その“航海”は恐怖との闘いだった。助けてくれたのは埼玉県内のグロインペイン症候群治療の権威ある病院。何カ所も病院を回ったが、そこは2年間避けていた。理由は「そこで治らなかったら、他に行く病院がなくなる」から。引退を受け入れるしかない現実が怖かった。当時、所属先と「3年だめなら無理かな」と引退に向け話し合いしていたのも事実。最後ともいえる頼みの綱を頼り、どん底からはい上がった。

「もう完全復活」という今は夢がある。「自分で言うのは恥ずかしいですが、競歩界の世界的なレジェンドになりたい」。
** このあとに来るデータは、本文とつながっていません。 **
(* ===== verification/Kubernetes.v ===== *)
(** * Kubernetes: from a PID to the container it ran in

    [oom-watcher/src/kubernetes.rs]: matching a container id against the pod statuses of the
    node, the pod cache, and the in-cluster adapter of the resolution seam. *)
From S2P Require Import Prelude Text Io Common Resolve Regex Cgroup.

(** ** Pods, as far as the program reads them

    The types come from [k8s_openapi]; fields nothing reads are left out, and the three
    that [prune_for_cache] strips are opaque. *)

Record ContainerStateTerminated := { t_container_id : option str }.
Record ContainerState := { terminated : option ContainerStateTerminated }.

Record ContainerStatus := {
  cs_name : str;
  cs_container_id : option str;
  cs_image_id : str;
  last_state : option ContainerState;
}.

Record PodStatus := { container_statuses : option (list ContainerStatus) }.

Record ObjectMeta {Opaque : Type} := {
  m_namespace : option str;
  m_name : option str;
  managed_fields : option Opaque;
  annotations : option Opaque;
}.
Arguments ObjectMeta : clear implicits.

Record Pod {Opaque : Type} := {
  metadata : ObjectMeta Opaque;
  spec : option Opaque;
  status : option PodStatus;
}.
Arguments Pod : clear implicits.

Section matching.
Context {Opaque : Type}.
Abbreviation Pod := (Pod Opaque).
Implicit Types (pods : list Pod) (pod : Pod).

(** ** Matching *)

(** [running_container_id]. *)
Definition running_container_id (s : ContainerStatus) : option str := cs_container_id s.

(** [terminated_container_id]. *)
Definition terminated_container_id (s : ContainerStatus) : option str :=
  state ← last_state s; dead ← terminated state; t_container_id dead.

(** [names_container]. *)
Definition names_container (reported id : str) : bool :=
  ends_with reported id || contains reported id.

(** The inner search of [match_container]: the first status whose candidate id matches. *)
Definition match_status (statuses : list ContainerStatus) (id : str)
    (candidate : ContainerStatus -> option str) : option (ContainerStatus * str) :=
  find_map (fun s =>
    full ← candidate s;
    if names_container full id then Some (s, full) else None) statuses.

(** The identity [match_container] builds from the status that matched. *)
Definition identity_from_status pod (s : ContainerStatus) (full : str) : ContainerIdentity := {|
  namespace := default (lit "default") (m_namespace (metadata pod));
  pod_name := default (lit "unknown") (m_name (metadata pod));
  container_name := cs_name s;
  container_id := full;
  image_id := cs_image_id s;
|}.

(** [match_container]. *)
Definition match_container pods (id : str) (candidate : ContainerStatus -> option str)
    : option ContainerIdentity :=
  find_map (fun pod =>
    st ← status pod;
    statuses ← container_statuses st;
    '(s, full) ← match_status statuses id candidate;
    Some (identity_from_status pod s full)) pods.

(** [identity_from_pods]. *)
Definition identity_from_pods pods (id : str) : option ContainerIdentity :=
  or_else (match_container pods id running_container_id)
    (fun _ => match_container pods id terminated_container_id).

(** [prune_for_cache]. *)
Definition prune_for_cache pod : Pod := {|
  metadata := {| m_namespace := m_namespace (metadata pod); m_name := m_name (metadata pod);
                 managed_fields := None; annotations := None |};
  spec := None;
  status := status pod;
|}.

(** ** Specification of a match *)

(** The status [s] of [pod] reports, through [candidate], an id that contains [id]. *)
Definition reports (candidate : ContainerStatus -> option str) pod (s : ContainerStatus)
    (full id : str) : Prop :=
  (exists st statuses, status pod = Some st /\ container_statuses st = Some statuses /\
                       s ∈ statuses) /\
  candidate s = Some full /\ exists a b, full = a ++ id ++ b.

Lemma names_container_iff full id :
  names_container full id = true <-> exists a b, full = a ++ id ++ b.
Proof.
  unfold names_container. rewrite orb_true_iff, <- contains_true.
  split; [|by right]. intros [?%ends_with_contains|?]; done.
Qed.

Lemma match_container_sound pods id candidate i :
  match_container pods id candidate = Some i ->
  exists pod s full, pod ∈ pods /\ reports candidate pod s full id /\
                     i = identity_from_status pod s full.
Proof.
  intros (pod & Hpod & H)%find_map_elem.
  destruct (status pod) as [st|] eqn:Est; [|done]. simpl in H.
  destruct (container_statuses st) as [statuses|] eqn:Ess; [|done]. simpl in H.
  destruct (match_status statuses id candidate) as [[s full]|] eqn:E; [|done].
  simpl in H. simplify_eq. apply find_map_elem in E as (s' & Hs & E).
  destruct (candidate s') as [full'|] eqn:Ec; [|done]. simpl in E.
  destruct (names_container full' id) eqn:En; simplify_eq.
  exists pod, s, full. split_and!; [done| |done]. split_and!; [by eauto|done|].
  by apply names_container_iff.
Qed.

Lemma match_status_complete statuses id candidate s full :
  s ∈ statuses -> candidate s = Some full -> names_container full id = true ->
  is_Some (match_status statuses id candidate).
Proof.
  intros Hs Hc Hn. eapply find_map_is_Some; [done|]. rewrite Hc. simpl. by rewrite Hn.
Qed.

Lemma match_container_complete pods id candidate pod s full :
  pod ∈ pods -> reports candidate pod s full id ->
  is_Some (match_container pods id candidate).
Proof.
  intros Hpod [(st & statuses & Est & Ess & Hs) [Hc Hn%names_container_iff]].
  destruct (match_status_complete statuses id candidate s full Hs Hc Hn) as [[s' full'] E].
  eapply find_map_is_Some; [done|]. rewrite Est. simpl. rewrite Ess. simpl. by rewrite E.
Qed.

Lemma match_container_None pods id candidate :
  match_container pods id candidate = None <->
  forall pod s full, pod ∈ pods -> ~ reports candidate pod s full id.
Proof.
  split.
  - intros E pod s full Hp Hr.
    destruct (match_container_complete pods id candidate pod s full Hp Hr) as [? Hx]. congruence.
  - intros Hn. destruct (match_container _ _ _) as [i|] eqn:E; [|done].
    apply match_container_sound in E as (pod & s & full & Hp & Hr & _). by apply Hn in Hr.
Qed.

Lemma match_container_pruned pods id candidate :
  match_container (prune_for_cache <$> pods) id candidate = match_container pods id candidate.
Proof. unfold match_container. by rewrite find_map_fmap. Qed.
End matching.

Lemma identity_from_pods_pruned {Opaque} (pods : list (Pod Opaque)) id :
  identity_from_pods (prune_for_cache <$> pods) id = identity_from_pods pods id.
Proof. unfold identity_from_pods. by rewrite !match_container_pruned. Qed.

(** ** Properties of the matching *)

(** the matching rules. A pod whose status currently reports the id wins over any pod
    that only remembers it as terminated; the identity is the pod's namespace and name with
    their fallbacks and, verbatim, the name, the full reported id and the image of the very
    status that matched; and there is no identity exactly when no status of any pod reports
    the id either way. *)
Theorem identity_from_pods_spec {Opaque} (pods : list (Pod Opaque)) (id : str) :
  match identity_from_pods pods id with
  | Some i =>
      (exists pod s full, pod ∈ pods /\ reports running_container_id pod s full id /\
                          i = identity_from_status pod s full) \/
      (forall pod s full, pod ∈ pods -> ~ reports running_container_id pod s full id) /\
      (exists pod s full, pod ∈ pods /\ reports terminated_container_id pod s full id /\
                          i = identity_from_status pod s full)
  | None =>
      forall pod s full, pod ∈ pods ->
        ~ reports running_container_id pod s full id /\
        ~ reports terminated_container_id pod s full id
  end.
Proof.
  unfold identity_from_pods, or_else.
  destruct (match_container pods id running_container_id) as [i|] eqn:E1.
  { left. by apply match_container_sound. }
  pose proof (proj1 (match_container_None _ _ _) E1) as Hn1.
  destruct (match_container pods id terminated_container_id) as [i|] eqn:E2.
  { right. split; [done|]. by apply match_container_sound. }
  pose proof (proj1 (match_container_None _ _ _) E2) as Hn2.
  intros pod s full Hp. split; [by apply Hn1|by apply Hn2].
Qed.

(** Pods that all give one identity for an id, under one candidate. *)
Definition unambiguous {Opaque} (candidate : ContainerStatus -> option str)
    (pods : list (Pod Opaque)) (id : str) : Prop :=
  forall p1 s1 f1 p2 s2 f2, p1 ∈ pods -> p2 ∈ pods ->
    reports candidate p1 s1 f1 id -> reports candidate p2 s2 f2 id ->
    identity_from_status p1 s1 f1 = identity_from_status p2 s2 f2.

Lemma match_container_perm {Opaque} (pods pods' : list (Pod Opaque)) id candidate :
  pods ≡ₚ pods' -> unambiguous candidate pods id ->
  match_container pods id candidate = match_container pods' id candidate.
Proof.
  intros Hp Hu. destruct (match_container pods' id candidate) as [i'|] eqn:E'.
  - apply match_container_sound in E' as (p' & s' & f' & Hp' & Hr' & ->).
    rewrite <- Hp in Hp'.
    destruct (match_container_complete pods id candidate p' s' f' Hp' Hr') as [i E].
    rewrite E. apply match_container_sound in E as (p & s & f & Hin & Hr & ->).
    f_equal. by apply Hu.
  - apply match_container_None. intros p s f Hin. rewrite Hp in Hin.
    by apply (proj1 (match_container_None pods' id candidate) E').
Qed.

(** what the cache keeps is enough. Pruning a pod before it is stored changes no lookup
    and keeps the namespace and the name a deletion is reported under; and as long as the
    node's statuses do not claim one id for two different containers, the order the store
    lists its pods in cannot change a lookup either. *)
Theorem lookup_ignores_pruning_and_order {Opaque} (pods pods' : list (Pod Opaque)) (id : str) :
  (forall pod : Pod Opaque,
     m_namespace (metadata (prune_for_cache pod)) = m_namespace (metadata pod) /\
     m_name (metadata (prune_for_cache pod)) = m_name (metadata pod)) /\
  identity_from_pods (prune_for_cache <$> pods) id = identity_from_pods pods id /\
  (pods ≡ₚ pods' -> unambiguous running_container_id pods id ->
   unambiguous terminated_container_id pods id ->
   identity_from_pods pods' id = identity_from_pods pods id).
Proof.
  split_and!; [done|apply identity_from_pods_pruned|]. intros Hp Hr Ht.
  unfold identity_from_pods. by rewrite !(match_container_perm pods pods').
Qed.

(** ** Concrete pods *)

Definition sample_status (name reported : str) (dead : option str) : ContainerStatus := {|
  cs_name := name;
  cs_container_id := Some (lit "containerd://" ++ reported);
  cs_image_id := lit "repo@sha256:aa";
  last_state := d ← dead; Some {| terminated :=
    Some {| t_container_id := Some (lit "containerd://" ++ d) |} |};
|}.

Definition sample_pod (name : str) (statuses : list ContainerStatus) : Pod unit := {|
  metadata := {| m_namespace := Some (lit "prod"); m_name := Some name;
                 managed_fields := Some tt; annotations := Some tt |};
  spec := Some tt;
  status := Some {| container_statuses := Some statuses |};
|}.

(** A pod that was restarted, and one that runs. *)
Definition sample_pods : list (Pod unit) :=
  [sample_pod (lit "api-0") [sample_status (lit "api") (sample_id 97) (Some (sample_id 98))];
   sample_pod (lit "db-0") [sample_status (lit "db") (sample_id 99) None]].

Example finds_the_replaced_container :
  container_id <$> identity_from_pods sample_pods (sample_id 98)
  = Some (lit "containerd://" ++ sample_id 98).
Proof. by vm_compute. Qed.

Example unknown_id_is_a_miss : identity_from_pods sample_pods (sample_id 48) = None.
Proof. by vm_compute. Qed.

(** A single status is never ambiguous. *)
Lemma unambiguous_one candidate name (s : ContainerStatus) id :
  unambiguous candidate [sample_pod name [s]] id.
Proof.
  intros p1 s1 f1 p2 s2 f2 ->%list_elem_of_singleton ->%list_elem_of_singleton.
  intros [(st1 & l1 & [= <-] & [= <-] & ->%list_elem_of_singleton) [Hc1 _]].
  intros [(st2 & l2 & [= <-] & [= <-] & ->%list_elem_of_singleton) [Hc2 _]].
  congruence.
Qed.

Lemma lookup_ignores_pruning_and_order_witness :
  let pods := [sample_pod (lit "db-0") [sample_status (lit "db") (sample_id 99) None]] in
  identity_from_pods pods (sample_id 99) = identity_from_pods pods (sample_id 99) /\
  identity_from_pods (prune_for_cache <$> pods) (sample_id 99)
  = identity_from_pods pods (sample_id 99).
Proof.
  intros pods. destruct (lookup_ignores_pruning_and_order pods pods (sample_id 99))
    as (_ & Hprune & Horder).
  split; [|done]. by apply Horder; [done|apply unambiguous_one..].
Defined.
20キロと50キロの世界記録更新にも意欲を示す。東京五輪は50キロで内定したが、20キロの選考会にも出場する意向。「正直、迷っている。ぜいたくな選択をしたい」。雌伏の時を乗り越えて、これから伝説を積み重ねていく。

◆鈴木雄介(すずき・ゆうすけ)1988年(昭63)1月2日、石川県能美市生まれ。石川・辰口中で競歩を始め、小松高から順大を経て富士通。世界選手権は09年ベルリン大会42位、11年大邱大会8位(後に6位へ繰り上がり)、13年モスクワ大会12位、五輪は12年ロンドンで36位。いずれも距離は20キロ。美しく無駄のない歩型で過去に失格経験がない。特技はボウリング。春には「210点」をマーク。「最近は競歩と同じで記録の波がなくなった」。171センチ、58キロ。
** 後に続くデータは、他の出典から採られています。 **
(* ===== verification/Reflector.v ===== *)
(** * Reflector: the pod cache as the watch feeds it

    The task [PodCache::spawn] starts ([oom-watcher/src/kubernetes.rs]): the watch stream,
    pruned, applied to the store event by event, and observed by the closure that reports
    deletions; and what a lookup in the cache then answers, as a function of the stream. The
    writer half of the [kube] reflector is an interface with its documented behaviour. *)
From S2P Require Import Prelude Text Io Common Resolve Regex Cgroup Kubernetes PodCache.

(** The reference of an object: its namespace and name. *)
Definition Key : Type := option str * option str.

Definition pod_key {Opaque} (pod : Pod Opaque) : Key :=
  (m_namespace (metadata pod), m_name (metadata pod)).

Class Reflector (Opaque R : Type) := {
  (** [reflector::store()]. *)
  rf_new : R;
  (** [Writer::apply_watcher_event], the call the reflector makes for each event. *)
  rf_apply : Event Opaque -> R -> R;
  (** What a reader of the store sees. *)
  rf_store : R -> Store Opaque;
  (** The pods served, and those of a list that has not completed, by reference. *)
  rf_live : R -> Key -> option (Pod Opaque);
  rf_buffer : R -> Key -> option (Pod Opaque);
  (** [WatchStreamExt::modify] on one event. *)
  rf_modify : (Pod Opaque -> Pod Opaque) -> Event Opaque -> Event Opaque;
}.

(** Readers see the pods served; the latch is released by the first completed list; [Init]
    starts a list beside the pods served, which [InitApply] extends and [InitDone] swaps in;
    the other two events change the pods served. *)
Class ReflectorLaws (Opaque R : Type) `{Reflector Opaque R} : Prop := {
  rf_new_latch : latch (rf_store (R:=R) rf_new) = NotReady;
  rf_apply_latch : forall ev (r : R),
    latch (rf_store (rf_apply ev r))
    = match ev with InitDone => Synced | _ => latch (rf_store r) end;
  rf_stored : forall (r : R) pod,
    pod ∈ stored (rf_store r) <-> exists k, rf_live r k = Some pod;
  rf_new_live : forall k, rf_live (R:=R) rf_new k = None;
  rf_new_buffer : forall k, rf_buffer (R:=R) rf_new k = None;
  rf_apply_live : forall ev (r : R) k,
    rf_live (rf_apply ev r) k
    = match ev with
      | Apply p => if decide (pod_key p = k) then Some p else rf_live r k
      | Delete p => if decide (pod_key p = k) then None else rf_live r k
      | InitDone => rf_buffer r k
      | Init | InitApply _ => rf_live r k
      end;
  rf_apply_buffer : forall ev (r : R) k,
    rf_buffer (rf_apply ev r) k
    = match ev with
      | Apply _ | Delete _ => rf_buffer r k
      | InitApply p => if decide (pod_key p = k) then Some p else rf_buffer r k
      | Init | InitDone => None
      end;
  rf_modify_event : forall f ev,
    rf_modify f ev
    = match ev with
      | Apply p => Apply (f p)
      | Delete p => Delete (f p)
      | InitApply p => InitApply (f p)
      | Init => Init
      | InitDone => InitDone
      end;
}.

(** ** The task *)

Section task.
Context {Opaque R : Type} `{Reflector Opaque R}.
Abbreviation Event := (Event Opaque).
Abbreviation Stream := (list (result Event Error)).

(** One item of the stream: [modify], the reflector, which applies the event before it
    yields it, and the closure of [for_each]. An error changes nothing and is retried. *)
Definition cache_step (item : result Event Error) (r : R) : R * option (str * str) :=
  match item with
  | Ok ev =>
      let ev := rf_modify prune_for_cache ev in
      let r := rf_apply ev r in
      (r, on_event (Ok ev))
  | Err e => (r, on_event (Err e : result Event Error))
  end.

(** The task on a stream: the store, and the deletions reported, in order. *)
Fixpoint cache_task (items : Stream) (r : R) : R * list (str * str) :=
  match items with
  | [] => (r, [])
  | item :: items =>
      let '(r, report) := cache_step item r in
      let '(r, reports) := cache_task items r in
      (r, option_list report ++ reports)
  end.

(** The cache behind a stream. *)
Definition cache_after (items : Stream) : R := (cache_task items rf_new).1.

(** The events of a stream. *)
Definition events (items : Stream) : list Event :=
  omap (fun item => match item with Ok ev => Some ev | Err _ => None end) items.
End task.

(** ** Specification: the pods a stream describes *)

Section spec.
Context {Opaque : Type}.
Abbreviation Event := (Event Opaque).
Implicit Types (evs : list Event) (k : Key) (p : Pod Opaque).

(** The events that decide whether, and as what, [k] is served. *)
Definition touches k (ev : Event) : Prop :=
  match ev with
  | Apply p | Delete p => pod_key p = k
  | InitDone => True
  | Init | InitApply _ => False
  end.

(** The events that decide whether, and as what, [k] is in the list being received. *)
Definition relists k (ev : Event) : Prop :=
  match ev with
  | InitApply p => pod_key p = k
  | Init | InitDone => True
  | Apply _ | Delete _ => False
  end.

(** The last event deciding that [k] is listed said that it is, as [p]. *)
Definition listed evs k p : Prop :=
  exists before after, evs = before ++ InitApply p :: after /\ pod_key p = k /\
    Forall (fun ev => ~ relists k ev) after.

(** The last event deciding that [k] is served said that it is, as [p]: an [Apply], or the
    end of a list that has [p]. *)
Definition live evs k p : Prop :=
  exists before ev after, evs = before ++ ev :: after /\
    Forall (fun ev => ~ touches k ev) after /\
    match ev with
    | Apply q => q = p /\ pod_key p = k
    | InitDone => listed before k p
    | _ => False
    end.

#[global] Instance touches_dec k ev : Decision (touches k ev).
Proof. destruct ev; simpl; apply _. Defined.

#[global] Instance relists_dec k ev : Decision (relists k ev).
Proof. destruct ev; simpl; apply _. Defined.

Lemma snoc_split {A} (l before after : list A) x y :
  l ++ [x] = before ++ y :: after ->
  (after = [] /\ before = l /\ y = x) \/
  (exists after', after = after' ++ [x] /\ l = before ++ y :: after').
Proof.
  destruct after as [|z after _] using rev_ind; intros E.
  - apply app_inj_tail in E as [-> ->]. by left.
  - right. rewrite app_comm_cons, app_assoc in E. apply app_inj_tail in E as [-> ->]. by exists after.
Qed.

Lemma listed_nil k p : ~ listed [] k p.
Proof. by intros ([] & ? & ? & ?). Qed.

Lemma live_nil k p : ~ live [] k p.
Proof. by intros ([] & ? & ? & ? & ?). Qed.

Lemma listed_snoc evs ev k p :
  listed (evs ++ [ev]) k p <->
  match ev with
  | InitApply q => if decide (pod_key q = k) then q = p else listed evs k p
  | Init | InitDone => False
  | Apply _ | Delete _ => listed evs k p
  end.
Proof.
  assert (listed evs k p -> ~ relists k ev -> listed (evs ++ [ev]) k p) as Hkeep.
  { intros (b & a & -> & Hk & Ha) Hev. exists b, (a ++ [ev]). split_and!; [|done|].
    - by rewrite <- app_assoc.
    - apply Forall_app. by split; [|apply Forall_singleton]. }
  split.
  - intros (b & a & [(-> & -> & <-)|(a' & -> & ->)]%snoc_split & Hk & Ha).
    + by rewrite decide_True.
    + rewrite Forall_app, Forall_singleton in Ha. destruct Ha as [Ha Hev].
      assert (listed (b ++ InitApply p :: a') k p) as Hl by (by exists b, a').
      destruct ev; simpl in Hev; try case_decide; tauto.
  - destruct ev as [q|q| |q|]; try done; try (intros; apply Hkeep; simpl; tauto).
    case_decide as Hq; [intros ->|intros; by apply Hkeep].
    exists evs, []. by split_and!.
Qed.

Lemma live_snoc evs ev k p :
  live (evs ++ [ev]) k p <->
  match ev with
  | Apply q => if decide (pod_key q = k) then q = p else live evs k p
  | Delete q => if decide (pod_key q = k) then False else live evs k p
  | InitDone => listed evs k p
  | Init | InitApply _ => live evs k p
  end.
Proof.
  assert (live evs k p -> ~ touches k ev -> live (evs ++ [ev]) k p) as Hkeep.
  { intros (b & e & a & -> & Ha & Hk) Hev. exists b, e, (a ++ [ev]). split_and!; [| |done].
    - by rewrite <- app_assoc.
    - apply Forall_app. by split; [|apply Forall_singleton]. }
  split.
  - intros (b & e & a & [(-> & -> & ->)|(a' & -> & ->)]%snoc_split & Ha & Hk).
    + destruct ev; try done. destruct Hk as [-> <-]. by rewrite decide_True.
    + rewrite Forall_app, Forall_singleton in Ha. destruct Ha as [Ha Hev].
      assert (live (b ++ e :: a') k p) as Hl by (by exists b, e, a').
      destruct ev; simpl in Hev; try case_decide; tauto.
  - destruct ev as [q|q| |q|]; try (intros; apply Hkeep; simpl; tauto).
    + case_decide as Hq; [intros ->|intros; by apply Hkeep].
      exists evs, (Apply p), []. by split_and!.
    + case_decide as Hq; [done|intros; by apply Hkeep].
    + intros. exists evs, InitDone, []. by split_and!.
Qed.
End spec.

(** ** The store refines the specification *)

Section refinement.
Context {Opaque R : Type} `{ReflectorLaws Opaque R} `{RegexEngine}.
Implicit Types (items : list (result (Event Opaque) Error)) (r : R) (k : Key).

Lemma pod_key_pruned (p : Pod Opaque) : pod_key (prune_for_cache p) = pod_key p.
Proof. done. Qed.

Lemma cache_task_snoc items item r :
  cache_task (items ++ [item]) r
  = let '(r', reports) := cache_task items r in
    let '(r'', report) := cache_step item r' in (r'', reports ++ option_list report).
Proof.
  revert r. induction items as [|i items IH]; intros r; cbn [app cache_task].
  - destruct (cache_step item r) as [r1 o]. by rewrite app_nil_r.
  - destruct (cache_step i r) as [r1 o]. rewrite IH.
    destruct (cache_task items r1) as [r2 os]. destruct (cache_step item r2) as [r3 o'].
    by rewrite app_assoc.
Qed.

Lemma cache_after_snoc items item :
  cache_after (R:=R) (items ++ [item]) = (cache_step item (cache_after items)).1.
Proof.
  unfold cache_after. rewrite cache_task_snoc.
  destruct (cache_task items rf_new) as [r os]. by destruct (cache_step item r) eqn:E; simpl; rewrite E.
Qed.

Lemma events_snoc items item :
  events (items ++ [item])
  = events items ++ match item with Ok ev => [ev] | Err _ => [] end.
Proof. unfold events. rewrite omap_app. by destruct item. Qed.

(** The store holds, pruned, exactly what the stream describes. *)
Lemma cache_holds items k q :
  (rf_live (cache_after (R:=R) items) k = Some q <->
     exists p, live (events items) k p /\ q = prune_for_cache p) /\
  (rf_buffer (cache_after (R:=R) items) k = Some q <->
     exists p, listed (events items) k p /\ q = prune_for_cache p).
Proof.
  revert q. induction items as [|item items IH] using rev_ind; intros q.
  - unfold cache_after. cbn. rewrite rf_new_live, rf_new_buffer.
    split; (split; [done|]); intros (p & Hp & _); [by apply live_nil in Hp|by apply listed_nil in Hp].
  - rewrite cache_after_snoc, events_snoc.
    destruct item as [ev|e]; cbn [cache_step fst]; [|rewrite app_nil_r; apply IH].
    rewrite rf_apply_live, rf_apply_buffer, rf_modify_event.
    setoid_rewrite live_snoc. setoid_rewrite listed_snoc.
    destruct (IH q) as [IHl IHb].
    destruct ev as [p|p| |p|]; rewrite ?pod_key_pruned; split; try done; try case_decide; try done;
      split; naive_solver.
Qed.
Lemma cache_latch items :
  latch (rf_store (cache_after (R:=R) items)) = Synced <-> InitDone ∈ events items.
Proof.
  induction items as [|item items IH] using rev_ind.
  { unfold cache_after. cbn. rewrite rf_new_latch. split; [done|by intros ?%elem_of_nil]. }
  rewrite cache_after_snoc, events_snoc, elem_of_app, <- IH.
  destruct item as [ev|e]; cbn [cache_step fst]; [|rewrite elem_of_nil; tauto].
  rewrite rf_apply_latch, rf_modify_event, list_elem_of_singleton.
  destruct ev; naive_solver.
Qed.

Lemma cache_alive items e : latch (rf_store (cache_after (R:=R) items)) <> WriterDropped e.
Proof.
  induction items as [|item items IH] using rev_ind.
  { unfold cache_after. cbn. by rewrite rf_new_latch. }
  rewrite cache_after_snoc. destruct item as [ev|err]; cbn [cache_step fst]; [|done].
  rewrite rf_apply_latch, rf_modify_event. by destruct ev.
Qed.

Lemma live_key evs k (p : Pod Opaque) : live evs k p -> pod_key p = k.
Proof. intros (b & [q|q| |q|] & a & _ & _ & Hk); try done; [by destruct Hk as [-> ?]|]. by destruct Hk as (? & ? & _ & ? & _). Qed.

(** The pods a stream describes. *)
Definition served items (p : Pod Opaque) : Prop := exists k, live (events items) k p.

Lemma cache_stored items q :
  q ∈ stored (rf_store (cache_after (R:=R) items)) <->
  exists p, served items p /\ q = prune_for_cache p.
Proof. rewrite rf_stored. setoid_rewrite (fun k => proj1 (cache_holds items k q)). unfold served. naive_solver. Qed.

Lemma reports_pruned candidate (p : Pod Opaque) s full id :
  reports candidate (prune_for_cache p) s full id <-> reports candidate p s full id.
Proof. done. Qed.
◆グロインペイン症候群 ランニングや起き上がり、キック動作など腹部に力を入れたときに股関節周囲の鼠径(そけい)部に生じる痛み。ボールを蹴るサッカー選手に多くみられ、1度なると治りにくいのが特徴。

◆鈴木雄介の歩み

・15年3月 全日本競歩能美大会で20キロの1時間16分36秒という世界新記録を樹立。その後、恥骨を痛める。

・15年8月 世界選手権北京大会では、痛み止めを打ちながら強行出場も、11キロ付近で自ら「×」マークを作り、棄権。体のバランスを崩し、グロインペイン症候群を発症。2年9カ月の間、実戦から遠ざかる。

・16年3月 回復の兆しが見られず、同年のリオデジャネイロ五輪の予選会出場を断念。治療もうまくいかず、「自暴自棄」になる期間に入る。

・17年10月 日本陸連から強化費の不適切申請で半年間の公式大会への出場資格停止処分を受ける。

・18年5月 東日本実業団選手権の5000メートル競歩で2年9カ月ぶりの復帰。

・19年4月 事実上の50キロ初挑戦となった日本選手権で3時間39分7秒の日本新記録を樹立。

・19年10月 過去4度の20キロと違い、初の50キロでの出場となった世界選手権で金メダルを獲得。